▶ What is expected
Your answer should be every line from the records that contains "GuestInv".

▶ Given data
(* ===== verification/GuestGrants.v ===== *)
(** Grant tables keep the memory of guests apart: a grant is recorded under a
    reference of its own, and what is mapped was granted to the one that maps it. *)
From S2P Require Import Prelude Bitmap Frames Mmu MmuMap MmuReset MmuCreate MmuSpec MmuForest Guest GuestSlots GuestInv.

Module GuestGrants.
Import Mmu MmuMap MmuCreate MmuSpec MmuForest Guest GuestSlots GuestInv.
Implicit Types (s : avz) (d e : guest) (x : memslot_entry_t) (y : mmu) (G : list (Z * Z)) (i j : nat).

(** ** References *)
Lemma ref_max_fold l : forall r, 0 <= r -> let m := foldl (fun r g => if r <? ref g then ref g else r) r l in
  r <= m /\ (forall g, g ∈ l -> ref g <= m) /\ (m = r \/ exists g, g ∈ l /\ ref g = m).
Proof.
  induction l as [|g l IH]; intros r Hr; cbn [foldl]; [split_and!; [lia|by intros g ?%elem_of_nil|by left]|].
  destruct (Z.ltb_spec r (ref g)) as [H|H].
  - destruct (IH (ref g) ltac:(lia)) as (I1 & I2 & I3). split_and!; [lia|intros h [->|Hh]%elem_of_cons; [done|by apply I2]|].
    right. destruct I3 as [->|(h & Hh & E)]; [exists g; split; [by left|done]|exists h; split; [by right|done]].
  - destruct (IH r Hr) as (I1 & I2 & I3). split_and!; [lia|intros h [->|Hh]%elem_of_cons; [lia|by apply I2]|].
    destruct I3 as [->|(h & Hh & E)]; [by left|right; exists h; split; [by right|done]].
Qed.

Lemma ref_max_spec l : 1 <= get_ref_max l /\ (forall g, g ∈ l -> ref g <= get_ref_max l) /\ (get_ref_max l = 1 \/ exists g, g ∈ l /\ ref g = get_ref_max l).
Proof.
  unfold get_ref_max, GRANT_INVALID_REF. destruct (ref_max_fold l 0 ltac:(lia)) as (I1 & I2 & I3). cbv zeta in *. set (m := foldl _ 0 l) in *.
  destruct (Z.eqb_spec m 0) as [E|E]; [|split_and!; [lia|done|destruct I3; [lia|by right]]].
  split_and!; [lia|intros g Hg; specialize (I2 g Hg); lia|by left].
Qed.

Lemma remove_ref_sublist r l : remove_ref r l `sublist_of` l.
Proof. induction l as [|g l IH]; cbn [remove_ref]; [done|]. destruct (ref g =? r); [by apply sublist_cons|by apply sublist_skip]. Qed.

(** What is left has other references, and nothing else is lost. *)
Lemma remove_ref_spec r l : NoDup (ref <$> l) -> forall g, g ∈ remove_ref r l <-> g ∈ l /\ ref g <> r.
Proof.
  induction l as [|h l IH]; cbn [remove_ref fmap list_fmap]; intros Hnd g; [set_solver|]. apply NoDup_cons in Hnd as [Hh Hnd].
  rewrite elem_of_cons. destruct (Z.eqb_spec (ref h) r) as [E|E].
  - split; [|intros [[->|?] ?]; [done|done]]. intros Hg. split; [by right|]. intros Er. apply Hh. rewrite E, <- Er. by apply list_elem_of_fmap_2.
  - rewrite elem_of_cons, IH by done. naive_solver.
Qed.
(** ** A tree that is built up *)
(** [y] is [x] with a new tree [t] of translation [f], at the price of [n] pages. *)
Record built (R : gset Z) (x : mmu) (t : Z) (y : mmu) (n : nat) (f : Z -> option (Z * Z)) : Prop := {
  bu_forest : forest ({[t]} ∪ R) y;
  bu_fresh : t ∉ R;
  bu_other : forall r, r ∈ R -> same_tree r x y;
  bu_trans : forall w, low w -> translate t (tables y) w = f w;
  bu_heap : (length (heap x) <= length (heap y) + n)%nat /\ forall u, u ∈ heap y -> u ∈ heap x;
  bu_dom : forall u, is_Some (tables y !! u) -> u ∈ heap x \/ is_Some (tables x !! u)
}.

Lemma built_new R (x : mmu) t l : forest R x -> heap x = t :: l -> exists y, new_root_pgtable x = Ret (t, y) /\ built R x t y 1 (fun _ => None).
Proof.
  intros Hf Hh. destruct (forest_new R x Hf t l Hh) as (y & E & H1 & H2 & H3 & H4 & H5 & H6). exists y. split; [done|]. split; try done.
  - rewrite Hh, H3. split; [cbn [length]; lia|]. intros u Hu. by right.
  - intros u Hu. destruct (H6 u Hu) as [->|?]; [left; rewrite Hh; by left|by right].
Qed.

Lemma built_map R (x : mmu) t y n f sys_root virt phys size fl : built R x t y n f ->
  0 <= virt -> 0 < size -> virt mod 4096 = 0 -> size mod 4096 = 0 -> phys mod 4096 = 0 -> virt + size <= 2 ^ 48 -> 0 <= phys -> phys + size <= 2 ^ 48 ->
  (forall w, virt <= w < virt + size -> f w = None) -> (3 * chunks (2 ^ 21) virt (virt + size) <= length (heap y))%nat ->
  exists y', __create_mapping sys_root (Some t) virt phys size fl y = Ret (tt, y') /\
    built R x t y' (n + 3 * chunks (2 ^ 21) virt (virt + size))
      (fun w => if decide (virt <= w < virt + size) then Some (phys + (w - virt), leaf_attrs fl (negb (phys =? virt))) else f w).
Proof.
  intros [B1 B2 B3 B4 [B5 B5'] B6] Hv Hs Hva Hsa Hpa He Hp Hpe Hn Hh.
  destruct (forest_map ({[t]} ∪ R) y B1 sys_root (Some t) virt phys size fl) as (y' & E & Hm); try done; [set_solver| |].
  { intros w Hw. apply unmapped_noblock. change (translate t (tables y) w = None). rewrite B4 by (unfold low; lia). by apply Hn. }
  change (remapped ({[t]} ∪ R) y y' t virt phys size fl) in Hm. exists y'. split; [done|]. destruct (re_heap _ _ _ _ _ _ _ _ Hm) as (k & Hk & Ek). split.
  - apply Hm.
  - done.
  - intros r Hr. apply (same_tree_trans r x y y'); [by apply B3|]. apply (re_other _ _ _ _ _ _ _ _ Hm); [set_solver|]. by intros ->.
  - intros w Hw. rewrite (re_trans _ _ _ _ _ _ _ _ Hm w Hw), B4 by done. done.
  - rewrite Ek, length_drop. split; [lia|]. intros u Hu. apply B5'. by apply (subseteq_drop k).
  - intros u Hu. destruct (re_dom _ _ _ _ _ _ _ _ Hm u Hu) as [Hin|Hin]; [left; by apply B5'|by apply B6].
Qed.

Lemma built_ext R (x : mmu) t y n n' f g : built R x t y n f -> (n <= n')%nat -> (forall w, low w -> f w = g w) -> built R x t y n' g.
Proof.
  intros [B1 B2 B3 B4 [B5 B5'] B6] Hn He. split; try done.
  - intros w Hw. rewrite <- He by done. by apply B4.
  - split; [lia|done].
Qed.

(** ** The tables of a guest *)
(** What its tables translate after [__setup_dom_pgtable]. *)
Definition page_at (v p w : Z) (o : option (Z * Z)) : option (Z * Z) :=
  if decide (v <= w < v + 4096) then Some (p + (w - v), leaf_attrs (Attr true true S2) false) else o.
Definition dev_at i (w : Z) (o : option (Z * Z)) : option (Z * Z) :=
  foldr (fun m o => if decide (m.1.1 <= w < m.1.1 + m.2) then Some (m.1.2 + (w - m.1.1), leaf_attrs (Attr true true S2) false) else o) o (ipamap_of i).
Definition stage2 i x d (w : Z) : option (Z * Z) :=
  from_option (fun p => page_at (ipa_addr x + size x + 4096) p w) (fun o => o) (subdomain_shared d)
    (page_at (ipa_addr x + size x) (avz_shared d) w
       (dev_at i w
          (if decide (ipa_addr x <= w < ipa_addr x + size x) then Some (base_paddr x + (w - ipa_addr x), leaf_attrs (Attr true false S2) false) else None))).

▶ Response to the exercise
From S2P Require Import Prelude Bitmap Frames Mmu MmuMap MmuReset MmuCreate MmuSpec MmuForest Guest GuestSlots GuestInv.
Import Mmu MmuMap MmuCreate MmuSpec MmuForest Guest GuestSlots GuestInv.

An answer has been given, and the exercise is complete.